Their theory of transstructural geology is quite consistent with the canonical laws of general and regional geotectonics. On the other hand, their approach enables earth scientists to undertake comprehensive studies of forms now of much interest, namely the linear or banded dislocations (displacements) of the earth, both of the disruptive and plicative type. The authors speak of the current trends in sciences concerned with general and regional geotectonics in respect of plutonic matter and also bearing on the dynamics, evolution, geoecology and metallogeny of our planet's linear "transstructures". In the texture of this new theory the concept of a transstructure applies to a specific spatial-geological form of the deposition of crustal and upper mantle rock as a linear megasystem of deformations manifest in the tectonosphere in the course of its activation and relative quiescence spells.

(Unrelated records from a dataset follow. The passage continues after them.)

(* ===== verification/LatestStore.v ===== *)
(** * internal/latestkv/store.go: the latest-value store

    Read-modify-write of entries under compare-and-swap, by any number of
    writers at once (the live publisher's per-subject goroutines, the coverage
    reconcile, a backfill), over an abstract key-value bucket with the
    documented JetStream behaviour. Proved for every interleaving: what a writer
    was told succeeded is in the bucket and stays there. Also the grouping of a
    batch and of a rollup scan into per-subject updates. *)

From stdpp Require Import relations fin_maps.
From S2P Require Import Prelude Model LatestFold.

(** ** The bucket (nats.go jetstream.KeyValue) *)

Class KV := {
  kv : Type;
  Val : Type;
  kv_get : kv -> string -> option (Z * Val);
  (** [None] is [ErrKeyExists]. *)
  kv_create : kv -> string -> Val -> option kv;
  kv_update : kv -> string -> Val -> Z -> option kv;
  (** Stream sequence number of the last write. *)
  kv_seq : kv -> Z;
  (** [json.Marshal] and [json.Unmarshal] of an entry. *)
  marshal : Entry -> option Val;
  unmarshal : Val -> option Entry;
}.

Definition written {K : KV} (s : kv) (k : string) (v : Val) (s' : kv) : Prop :=
  kv_get s' k = Some (kv_seq s', v) /\ kv_seq s < kv_seq s' /\
  (forall k', k' <> k -> kv_get s' k' = kv_get s k').

(** Documented behaviour: revisions are stream sequence numbers, which grow with
    each write; Create writes only an absent key, Update only at the revision
    given. *)
Class KVLaws (K : KV) : Prop := {
  get_seq s k r v : kv_get s k = Some (r, v) -> 0 < r <= kv_seq s;
  create_law s k v s' : kv_create s k v = Some s' -> kv_get s k = None /\ written s k v s';
  update_law s k v r s' :
    kv_update s k v r = Some s' -> (exists v0, kv_get s k = Some (r, v0)) /\ written s k v s';
  unmarshal_marshal e v : marshal e = Some v -> unmarshal v = Some e;
}.

(** ** getEntry, putEntry *)

Definition fresh_entry : Entry := mkEntry EntryVersion ∅.

Section store.
Context {K : KV}.

(** The entry to fold into and the revision to compare; 0 is "no key". *)
Definition getEntry (s : kv) (key : string) : Entry * Z :=
  match kv_get s key with
  | None => (fresh_entry, 0)
  | Some (rev, v) =>
      match unmarshal v with
      | Some e => (e, rev)
      | None => (fresh_entry, rev)
      end
  end.

Inductive put_result := PutOk (s : kv) | PutConflict | PutError.

Definition putEntry (s : kv) (key : string) (e : Entry) (rev : Z) : put_result :=
  match marshal (mkEntry EntryVersion (e_Signals e)) with
  | None => PutError
  | Some v =>
      match (if rev =? 0 then kv_create s key v else kv_update s key v rev) with
      | Some s' => PutOk s'
      | None => PutConflict
      end
  end.

(** [GetEntry], the reader's side: an undecodable value is an error. *)
Definition GetEntry (s : kv) (subject : string) : result unit (option Entry) :=
  match kv_get s (KeyForSubject subject) with
  | None => Ok None
  | Some (_, v) => match unmarshal v with Some e => Ok (Some e) | None => Err tt end
  end.

(** ** Jobs: one [updateEntry] call each *)

(** The subject and the values its mutation folds in, in order. *)
Record job := mkJob { j_subject : string; j_values : list (string * SignalValue) }.

Definition j_key (j : job) : string := KeyForSubject (j_subject j).

(** The mutation: fold every value, report whether anything changed. *)
Fixpoint mutate (e : Entry) (changed : bool) (vs : list (string * SignalValue)) : Entry * bool :=
  match vs with
  | [] => (e, changed)
  | (n, v) :: rest => let '(e', c) := FoldValue e n v in mutate e' (c || changed) rest
  end.

(** [PublishSignals]: the batch grouped by subject; the order of the groups is
    that of ranging over a map, fixed here. *)
Definition by_subject (rows : list Row) : gmap string (list Row) :=
  fold_left (fun m r => <[r_Subject r := default [] (m !! r_Subject r) ++ [r]]> m) rows ∅.

Definition publish_jobs (rows : list Row) : list job :=
  map (fun p => mkJob p.1 (map (fun r => (r_Name r, row_value r)) p.2))
      (map_to_list (by_subject rows)).

(** A rollup or tail row as [mergeFromRollup] reads it, in subject order. *)
Record RollupRow := mkRollupRow { rr_subject : string; rr_name : string; rr_value : SignalValue }.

Besides, the trans-structures are not homogeneous both in the chronological and in the ecological aspects. The lithosphere of the World Ocean includes linear structures of the transformatory type faults. The largest cross latitudinally the floor of the Pacific, Atlantic and Indian oceans, and divide it into segments differing from the very moment of their formation in the history of geotectonic and geoevolutionary development.
The authors say their new theory will help solve a vital problem of spotting ore-bearing, nonmetallic and oil-and-gas provinces and regions rich in unique raw material deposits, for the present, state-of-the-art methods of prognostication and control of metallization and mineralization are not productive enough.

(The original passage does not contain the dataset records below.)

(** A first process: nothing proven; a clean record means no gap was left. *)
Definition cov_init (s : cov_sys) : Prop :=
  rep s = NewCoverageReporter /\ pc s = PIdle /\
  w_open (wld s) = ∅ /\ w_unflagged (wld s) = ∅ /\ w_other (wld s) = NewCoverageReporter /\
  (adoptable (stored s) = true -> w_missing (wld s) = ∅).

(** ** Trust decays *)

(** A reader trusts misses only against a live assertion: trust requires a
    record of the known version, not degraded, whose time is within 90 seconds
    of now either way, and a bucket without a TTL. So when the writer stops
    asserting, whatever the reason, trust ends 90 seconds after its last
    assertion and does not come back by itself; and the watcher trusts nothing
    after the record is deleted, undecodable, or the watch ends. *)
Theorem trust_decays ttl cur now :
  (TrustedAt ttl cur now = true ->
   exists c, cur = Some c /\ ttl = 0 /\ cv_V c = CoverageVersion /\ cv_Degraded c = false /\
     cv_VerifiedThrough c <> zero_time /\
     Z.abs (now - cv_VerifiedThrough c) <= CoverageMaxStaleness) /\
  (forall c later, cur = Some c -> cv_VerifiedThrough c + CoverageMaxStaleness < later ->
     TrustedAt ttl cur later = false) /\
  (forall later, TrustedAt ttl (consume cur UClosed) later = false /\
                 TrustedAt ttl (consume cur UDeleted) later = false /\
                 TrustedAt ttl (consume cur (UPut None)) later = false).
Proof.
  assert (Hw : wrap64 (- CoverageMaxStaleness) = - CoverageMaxStaleness) by (vm_compute; reflexivity).
  assert (Hage : forall c t, trusted (Some c) t CoverageMaxStaleness = true ->
            cv_V c = CoverageVersion /\ cv_Degraded c = false /\ cv_VerifiedThrough c <> zero_time /\
            Z.abs (t - cv_VerifiedThrough c) <= CoverageMaxStaleness).
  { intros c t. unfold trusted. rewrite Hw. destruct (_ || _) eqn:E; [done|].
    apply orb_false_iff in E as [E E3]. apply orb_false_iff in E as [E1 E2].
    rewrite andb_true_iff, !Z.leb_le. bools. unfold time_sub.
    assert (CoverageMaxStaleness < max_int64) by (vm_compute; reflexivity).
    assert (min_int64 < - CoverageMaxStaleness) by (vm_compute; reflexivity).
    intros [H1 H2]. repeat split; try done. lia. }
  split; [|split].
  - unfold TrustedAt. destruct (Z.eqb_spec ttl 0); simpl; [|done].
    destruct cur as [c|]; [|done]. intros H. apply Hage in H as (? & ? & ? & ?). by exists c.
  - intros c later -> Hl. unfold TrustedAt. destruct (negb _); [done|].
    destruct (trusted (Some c) later CoverageMaxStaleness) eqn:E; [|done].
    apply Hage in E as (_ & _ & _ & Hb). lia.
  - intros later. unfold TrustedAt. by destruct (negb _).
Qed.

The authors of the monograph under review have analyzed a body of materials on the Pacific Region and contiguous continental areas; they single out transcontinental, transoceanic and transplanetary geologic systems. Their number includes a banded (ribbon-like) latitudinal megazone stretching from the Asian continent across the Pacific platform to the American continent. This helps understand the feature of the plutonic matter structure as well as the interdependent system of real-structural inhomogeneities, and elements of the accepted model of geodynamics and metallogenic zonality. It will thus become possible to upgrade the geologic-geochemical, geophysical and other criteria of prediction relative to abysmal deposits in the area of the sublatitudinal segments of the Asian and American parts of the Pacific mobile belt and its platform.
This megazone, which spreads from the foothills of the Great Khingan across the northern part of the Pacific platform to the American Rocky Mountains, is dubbed by the authors as Calabrian. Structurally it is a single and dynamic system of longitudinal and transverse dislocations of the disruptive and plicative kind, and its history is traced back to the Archean.

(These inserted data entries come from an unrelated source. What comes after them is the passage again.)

Lemma settle_set k i c :
  index_of k c = -1 -> settle (set_index k i c) = mark i (settle c).
Proof.
  assert (Hn : forall l, mark (-1) l = l) by done.
  intros Hk. unfold settle. destruct k; simpl in *; rewrite Hk, Hn; [|by rewrite (mark_comm _ i)|done].
  by rewrite (mark_comm (lastLon c) i), (mark_comm (lastHDOP c) i).
Qed.

Lemma take_inv i gs cur c x k :
  store_inv i gs cur c -> S !! i = Some x -> coord_of x = Some k -> has k cur = false ->
  joins cur x = true ->
  let c' := set_index k (Z.of_nat i) c in
  store_inv (i + 1) gs (cur ++ [x]) (if is_zero (lastTime c') then set_time (ts x) c' else c').
Proof.
  intros Hinv Hx Hk Hno Hj c'. pose proof (idle_cur _ _ _ _ Hinv) as Hidle.
  destruct Hinv as [H1 H2 H3 H4 H5 H6 H7].
  assert (Hidx : index_of k c = -1).
  { pose proof (unset_part _ _ _ k H1) as Hu. rewrite Hno in Hu. by apply negb_false_iff, Z.eqb_eq in Hu. }
  assert (Hxi : signals c !! i = Some x).
  { rewrite <- (settle_at i cur c i) by (done || lia). rewrite H2.
    rewrite lookup_app_r by (rewrite length_fmap, length_take; lia).
    rewrite length_fmap, length_take, lookup_drop.
    pose proof (lookup_lt_Some _ _ _ Hx). by replace (_ + _)%nat with i by lia. }
  assert (Hc : is_coord x = true) by (unfold is_coord; by rewrite Hk).
  assert (Hd : drop i S = x :: drop (i + 1) S).
  { rewrite Nat.add_1_r. by apply drop_S. }
  assert (Hsettle : settle c' = map settled (take (i + 1) S) ++ drop (i + 1) S).
  { unfold c'. rewrite (settle_set k) by done. rewrite mark_nat, H2, Hd.
    rewrite alter_app_r_alt by (rewrite length_fmap, length_take; lia).
    rewrite length_fmap, length_take. pose proof (lookup_lt_Some _ _ _ Hx).
    replace (i - _)%nat with 0%nat by lia. rewrite Nat.add_1_r, (take_S_r _ _ x) by done.
    rewrite map_app. simpl. unfold settled at 3. rewrite Hc. by rewrite <- app_assoc. }
  assert (Hpts : forall k', points (i + 1) (cur ++ [x]) c' k').
  { intros k'. specialize (H1 k'). unfold points in *. rewrite part_snoc.
    destruct (decide (k' = k)) as [->|Hne].
    - replace (part k cur) with (@None Signal) by (unfold has in Hno; by destruct (part k cur)).
      unfold of_kind. rewrite bool_decide_true by done. exists i. split; [by destruct k|].
      split; [lia|]. by destruct k.
    - unfold of_kind. rewrite (bool_decide_false (coord_of x = Some k')) by congruence.
      assert (E : index_of k' c' = index_of k' c) by (unfold c'; by destruct k, k').
      assert (E2 : signals c' = signals c) by (unfold c'; by destruct k).
      rewrite E, E2. destruct (part k' cur); [|done].
      destruct H1 as (j & ? & ? & ?). exists j. split_and!; [done|lia|done]. }
  assert (Ht : lastTime c' = lastTime c) by (unfold c'; by destruct k).
  assert (Hx0 : ts x <> zero_time) by (rewrite Forall_lookup in Hreal; eauto).
  assert (Hgr : triples [] (coords S) = gs ++ triples (cur ++ [x]) (coords (drop (i + 1) S))).
  { rewrite H7, Hd. unfold coords. simpl. rewrite Hc. simpl. by rewrite Hj. }
  assert (Hcr : created c' = created c /\ errs c' = errs c) by (unfold c'; by destruct k).
  destruct Hcr as [Hcr Her].
  assert (Hreal' : Forall (fun s => ts s <> zero_time /\ is_coord s = true) (cur ++ [x])).
  { apply Forall_app. split; [done|]. by repeat constructor. }
  destruct (is_zero (lastTime c')) eqn:Ez; rewrite Ht in Ez.
  - rewrite (Hidle Ez) in *. split; simpl; try done; try congruence.
  - split; try done; try congruence. rewrite Ht, H3. destruct cur; [|done].
    rewrite H3 in Ez. done.
Qed.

Its tectonic, geodynamic, stress-ecological and ore-magmatic activity goes as deep as 300 km and more. Violent disastrous earthquakes occur along its strech, accompanied by landslides, tsunamis and other ecologically destructive events.
Such megazones are characterized by certain regularities in the distribution of endogenic mineral deposits and unique oil-and-gas bearing regions; the same is true of the over-thrust belts of continental edges. According to the authors, the similar pattern of development of these over-thrust belts and of the metallogenic zones of the Californian Cordilleras and Sikhote Alin is a geodynamic sequel to a transstructural process that took place during the evolution of the marine outskirts of the Asian and North American continents. Hence the coincidence in the distribution of anomalies in the bulk of metalliferous elements within the standard nodes and megablocks of the Calabrian megazone.
The characteristics of transstructural geology is extended from the Calabrian megazone to another four similar transplanetary zones mapped by the authors, who have also identified Ancavanian, Avacanian, Canavakian and Abracalian zones stretching from north to south.
Their structural-tectonic characteristics includes both common and individual features. Here the fundamental theoretical principle proceeds from the theory of megacorrelational retrospective reconstructions of across-the-border lithospheric deformations in the "continent-ocean" geosystem.
The authors - A. Kalyagin and V. Abramov - hope that their principles suggested as a novel subject of research may help earth scientists in the exploration of Russia's mineral and raw material reserve, and raise the safety of people's life on the globe.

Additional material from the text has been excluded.